Every year our annual conference Making Your Media Matter is our chance at the Center for Social Media to see the friends we communicate with virtually for the rest of the year. We also treasure our opportunities to meet new friends and allies. This year was amazing; I saw so many great friends, I made so many new ones. People came from Vancouver, San Francisco, LA, New York, Boston, and even Lagos, Nigeria! We had 300 people packed into a room, and each panel was packed with great info.
The theme this year was ethics – and more generally holding on to mission while making the business work. We started with the legendary (and 93 year old!) George Stoney, reminding the folks to ‘do no harm.’ (Thomas Allen Harris did ask about the people we actually intend to harm, like corrupt officials.) And then Gordon Quinn, the founder of 43-year old Kartemquin Films – one of the pioneers of cinéma vérité – showed us how he grapples with tough ethical choices in balancing film subjects’ needs with those of viewers. He talked, among other things, about paying all the participants equal shares of the profits of Hoop Dreams and getting PBS to accept the sight of breasts in the breast-cancer film In the Family.

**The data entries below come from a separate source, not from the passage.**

Lemma dict_get_fold (k : str) (l : list DatabaseFabric) (ix : index) :
  k <> [] ->
  dict_get k (fold_left add_fabric l ix) =
  match last_named k l with Some f => Some f | None => dict_get k ix end.
Proof.
  intro Hk. revert ix. unfold last_named.
  induction l as [|f l IH]; intro ix; simpl; [reflexivity|].
  rewrite IH, find_app. destruct (find (named k) (rev l)); [reflexivity|].
  simpl. unfold named, add_fabric. cbv zeta.
  destruct (normalize_string (db_material_name f)) as [|c n] eqn:En.
  - destruct k; [congruence | reflexivity].
  - destruct (eqs (c :: n) k) eqn:E.
    + apply eqs_eq in E. subst k. apply dict_get_set_same.
    + apply eqs_neq in E. apply dict_get_set_other. congruence.
Qed.

Lemma dict_get_build (k : str) (l : list DatabaseFabric) :
  dict_get k (_build_index l) = if nonempty_str k then last_named k l else None.
Proof.
  destruct k as [|c k]; simpl.
  - destruct (dict_get [] (_build_index l)) eqn:E; [|reflexivity].
    exfalso. apply (proj2 (well_keyed_build l)).
    apply dict_get_keys. eauto.
  - rewrite build_index_fold, dict_get_fold by discriminate.
    destruct (last_named (c :: k) l); reflexivity.
Qed.

Lemma in_keys_build (k : str) (l : list DatabaseFabric) :
  In k (keys (_build_index l)) <->
  k <> [] /\ exists f, In f l /\ normalize_string (db_material_name f) = k.
Proof.
  rewrite dict_get_keys. split.
  - intros [f H]. rewrite dict_get_build in H.
    destruct (nonempty_str k) eqn:E; [|discriminate].
    apply nonempty_str_true in E. split; [assumption|].
    unfold last_named in H. apply find_some in H. destruct H as [Hin Hn].
    exists f. split; [now apply in_rev | now apply eqs_eq].
  - intros (Hk & f & Hin & Hn). rewrite dict_get_build.
    apply nonempty_str_true in Hk. rewrite Hk.
    unfold last_named.
    destruct (find (named k) (rev l)) eqn:E; [eauto|].
    exfalso. apply in_rev in Hin.
    pose proof (find_none _ _ E f Hin) as F.
    unfold named in F. rewrite Hn, eqs_refl in F. discriminate.
Qed.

We ended with a discussion of elegance, professionalism, experiment and craft in the making of ‘media that matters,’ as the Arts Engine people call it. Sundance’s Cara Mertes, Thomas Harris and Sean Fine (of War/Dance) fielded a discussion with Silverdocs’ Sky Sitney, and our evaluations showed it was one of the most popular events of the conference.
In between we had such a barrage of cool ideas for funding (Alyce Myatt showed off Grantmakers in Film and Video’s new website where you can pitch funders electronically, at media.gfem.org/) and outreach/marketing (Scott Kirsner told us about posterous.com and compete.com) that our heads were spinning. We released a couple of new documents in association with it – Center fellow Barbara Abrash’s case studies of successful strategies in mission-driven documentaries, and a report by Kafi Kareem on the lessons learned from the making and marketing of Made in L.A. The best part for me was that it was really participatory (one of the evaluations said the best speaker was ‘the audience’!); we had so much good info coming in from the gathered producers, and so much good will. I hope you get to come next year.